Like other local stations, 18th Street has four tracks and two abandoned side platforms. The two local tracks, which formerly served the station, are used by the 6 train at all times, <6> trains during weekdays in the peak direction, and the 4 train during late nights. The two express tracks are used by the 4 and 5 trains during daytime hours. The platforms were 200 ft long, like at other local stations on the original IRT.

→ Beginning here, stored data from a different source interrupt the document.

(* ===== verification/RoutedWire.v ===== *)
(** * crates/routed-callback-probe-wire: the routed-callback codec

    Timing modes and phases, the intent a user authorises, the execution binding
    of each engine phase, the receipt, the settlement the commit phase is bound
    to, and their digests. *)
From S2P Require Import Prelude Codec CoreState Solana Validation Capability.

Definition TIMING_SINGLE : Z := 0.
Definition TIMING_PREPARE_COMMIT : Z := 1.
Definition PHASE_TRANSITION : Z := 0.
Definition PHASE_PREPARE : Z := 1.
Definition PHASE_COMMIT : Z := 2.
Definition CAPABILITY_PREFIX_ACCOUNTS : nat := 1.
Definition MAX_CAPABILITY_DESCRIPTORS : nat := (CAPABILITY_PREFIX_ACCOUNTS + MAX_OPAQUE_ACCOUNTS)%nat.
Definition SPEND_AUTHORITY_SEED : list Z := bytes_of_string "spend:v0".
Definition CALLBACK_AUTHORITY_SEED : list Z := bytes_of_string "engine-callback:v0".
Definition ENGINE_TRANSITION_DISCRIMINATOR : list Z :=
  [0xfa; 0x8d; 0x5a; 0xf4; 0x72; 0x49; 0x21; 0x6a].
Definition ENGINE_PREPARE_DISCRIMINATOR : list Z :=
  [0x79; 0x9b; 0x9c; 0x5a; 0xa4; 0xfc; 0xdc; 0x6d].
Definition ENGINE_COMMIT_DISCRIMINATOR : list Z :=
  [0xdf; 0x8c; 0x8e; 0xa5; 0xe5; 0xd0; 0x9c; 0x4a].
Definition RECEIPT_MAGIC : list Z := bytes_of_string "PMBRCB00".
Definition CAPABILITY_HASH_DOMAIN : list Z :=
  bytes_of_string "programmable:routed-callback-auth:capability:v0".
Definition PAYLOAD_HASH_DOMAIN : list Z :=
  bytes_of_string "programmable:routed-callback-auth:payload:v0".
Definition INTENT_HASH_DOMAIN : list Z :=
  bytes_of_string "programmable:routed-callback-auth:intent:v0".
Definition EXECUTION_HASH_DOMAIN : list Z :=
  bytes_of_string "programmable:routed-callback-auth:execution:v0".
Definition RECEIPT_HASH_DOMAIN : list Z :=
  bytes_of_string "programmable:routed-callback-auth:receipt:v0".
Definition SETTLEMENT_HASH_DOMAIN : list Z :=
  bytes_of_string "programmable:routed-callback-auth:settlement:v0".

Definition INTENT_BINDING_LEN : nat := (2 + 15 * 32 + 8 * 8 + 3 * 32)%nat.
Definition EXECUTION_BINDING_LEN : nat :=
  (2 + 2 * 32 + 7 * 8 + 4 * 32 + 2 * 2 + MAX_OPAQUE_PAYLOAD_LEN)%nat.
Definition ENGINE_REQUEST_LEN : nat := (EXECUTION_BINDING_LEN + 32)%nat.
Definition ENGINE_INSTRUCTION_LEN : nat := (8 + ENGINE_REQUEST_LEN)%nat.
Definition ENGINE_RECEIPT_LEN : nat := (8 + 2 + 2 * 32 + 2 * 8)%nat.
Definition SETTLEMENT_BINDING_LEN : nat := (1 + 3 * 32 + 15 * 8)%nat.

Record IntentBinding := {
  ib_timing_mode : Z;
  ib_core_program : Pubkey;
  ib_market : Pubkey;
  ib_domain : Pubkey;
  ib_engine_program : Pubkey;
  ib_engine_state : Pubkey;
  ib_user_authority : Pubkey;
  ib_user_input : Pubkey;
  ib_user_output : Pubkey;
  ib_mint_in : Pubkey;
  ib_mint_out : Pubkey;
  ib_domain_input_vault : Pubkey;
  ib_domain_output_vault : Pubkey;
  ib_protocol_fee_vault : Pubkey;
  ib_fee_ledger : Pubkey;
  ib_token_program : Pubkey;
  ib_engine_revision : Z;
  ib_fee_policy_revision : Z;
  ib_amount_in : Z;
  ib_protocol_fee : Z;
  ib_max_total_input_debit : Z;
  ib_min_output_credit : Z;
  ib_max_protocol_fee : Z;
  ib_expires_at_slot : Z;
  ib_authorization_nonce : list Z;
  ib_authorized_capability_hash : list Z;
  ib_payload_hash : list Z }.

Record ExecutionBinding := {
  xb_phase : Z;
  xb_intent_digest : list Z;
  xb_phase_context_digest : list Z;
  xb_market : Pubkey;
  xb_domain : Pubkey;
  xb_engine_revision : Z;
  xb_amount_in : Z;
  xb_protocol_fee : Z;
  xb_accounted_input_before : Z;
  xb_accounted_output_before : Z;
  xb_accounted_fee_before : Z;
  xb_pre_sequence : Z;
  xb_authorized_capability_hash : list Z;
  xb_phase_capability_hash : list Z;
  xb_opaque_account_count : Z;
  xb_payload_len : Z;
  xb_payload : list Z }.

Record EngineRequest := {
  xq_binding : ExecutionBinding;
  xq_execution_digest : list Z }.

Record EngineReceipt := {
  xr_phase : Z;
  xr_intent_digest : list Z;
  xr_execution_digest : list Z;
  xr_amount_out : Z;
  xr_state_sequence : Z }.

Record SettlementBinding := {
  sb_intent_digest : list Z;
  sb_primary_execution_digest : list Z;
  sb_primary_receipt_digest : list Z;
  sb_amount_in : Z;
  sb_amount_out : Z;
  sb_protocol_fee : Z;
  sb_total_input_debit : Z;
  sb_accounted_input_before : Z;
  sb_accounted_output_before : Z;
  sb_accounted_fee_before : Z;
  sb_accounted_input_after : Z;
  sb_accounted_output_after : Z;
  sb_accounted_fee_after : Z;
  sb_observed_source_after : Z;
  sb_observed_destination_after : Z;
  sb_observed_input_vault_after : Z;
  sb_observed_output_vault_after : Z;
  sb_observed_fee_vault_after : Z }.

(** ** Timing modes and phases *)

Definition require_timing_mode (actual : Z) : outcome CodecError unit :=
  if (actual =? TIMING_SINGLE) || (actual =? TIMING_PREPARE_COMMIT) then Ok tt
  else Err (Codec.UnsupportedTimingMode actual).

Definition require_phase (actual : Z) : outcome CodecError unit :=
  if (actual =? PHASE_TRANSITION) || (actual =? PHASE_PREPARE) || (actual =? PHASE_COMMIT)
  then Ok tt else Err (UnsupportedPhase actual).

Definition validate_phase_for_timing (timing_mode phase : Z) : outcome CodecError unit :=
  _ ← require_timing_mode timing_mode;
  _ ← require_phase phase;
  let valid :=
    ((timing_mode =? TIMING_SINGLE) && (phase =? PHASE_TRANSITION)) ||
    ((timing_mode =? TIMING_PREPARE_COMMIT) && (phase =? PHASE_PREPARE)) ||
    ((timing_mode =? TIMING_PREPARE_COMMIT) && (phase =? PHASE_COMMIT)) in
  if negb valid then Err (InvalidPhaseForTiming timing_mode phase) else Ok tt.

Definition engine_phase_discriminator (phase : Z) : outcome CodecError (list Z) :=
  if phase =? PHASE_TRANSITION then Ok ENGINE_TRANSITION_DISCRIMINATOR
  else if phase =? PHASE_PREPARE then Ok ENGINE_PREPARE_DISCRIMINATOR
  else if phase =? PHASE_COMMIT then Ok ENGINE_COMMIT_DISCRIMINATOR
  else Err (UnsupportedPhase phase).

(** ** Hashes of capabilities and payloads *)

Definition compute_capability_hash `{Hasher} (engine_program : Pubkey)
    (descriptors : list CapabilityDescriptor) : outcome CodecError (list Z) :=
  capability_hash_with CAPABILITY_HASH_DOMAIN MAX_CAPABILITY_DESCRIPTORS engine_program descriptors.

Definition compute_payload_hash `{Hasher} (payload : list Z) : outcome CodecError (list Z) :=
  payload_hash_with PAYLOAD_HASH_DOMAIN payload.

(** ** The intent *)

Definition encode_intent_binding (b : IntentBinding) : outcome CodecError (list Z) :=
  _ ← require_timing_mode (ib_timing_mode b);
  run_writer INTENT_BINDING_LEN (
    put_u8 PROBE_WIRE_VERSION ;>
    put_u8 (ib_timing_mode b) ;>
    put_pubkey (ib_core_program b) ;>
    put_pubkey (ib_market b) ;>
    put_pubkey (ib_domain b) ;>
    put_pubkey (ib_engine_program b) ;>
    put_pubkey (ib_engine_state b) ;>
    put_pubkey (ib_user_authority b) ;>
    put_pubkey (ib_user_input b) ;>
    put_pubkey (ib_user_output b) ;>
    put_pubkey (ib_mint_in b) ;>
    put_pubkey (ib_mint_out b) ;>
    put_pubkey (ib_domain_input_vault b) ;>
    put_pubkey (ib_domain_output_vault b) ;>
    put_pubkey (ib_protocol_fee_vault b) ;>
    put_pubkey (ib_fee_ledger b) ;>
    put_pubkey (ib_token_program b) ;>
    put_u64 (ib_engine_revision b) ;>
    put_u64 (ib_fee_policy_revision b) ;>
    put_u64 (ib_amount_in b) ;>
    put_u64 (ib_protocol_fee b) ;>
    put_u64 (ib_max_total_input_debit b) ;>
    put_u64 (ib_min_output_credit b) ;>
    put_u64 (ib_max_protocol_fee b) ;>
    put_u64 (ib_expires_at_slot b) ;>
    put_bytes (ib_authorization_nonce b) ;>
    put_bytes (ib_authorized_capability_hash b) ;>
    put_bytes (ib_payload_hash b)).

As with other stations built as part of the original IRT, the station was constructed using a cut-and-cover method. The tunnel is covered by a U-shaped trough that contains utility pipes and wires. This trough contains a foundation of concrete no less than 4 in thick. Each former platform consists of 3 in concrete slabs, beneath which are drainage basins. The former platforms contain circular, cast-iron Doric-style columns spaced every 15 ft. Additional columns between the tracks, spaced every 5 ft, support the jack-arched concrete station roofs. There is a 1 in gap between the trough wall and the platform walls, which are made of 4 in-thick brick covered over by a tiled finish.

The decorative scheme consisted of blue/green tile tablets, buff and violet tile bands, a violet faience cornice, and green faience plaques. The mosaic tiles at all original IRT stations were manufactured by the American Encaustic Tile Company, which subcontracted the installations at each station. The decorative work was performed by tile contractor Manhattan Glass Tile Company and faience contractor Grueby Faience Company. The 18th Street station is fairly well preserved, with the exception of graffiti and some litter.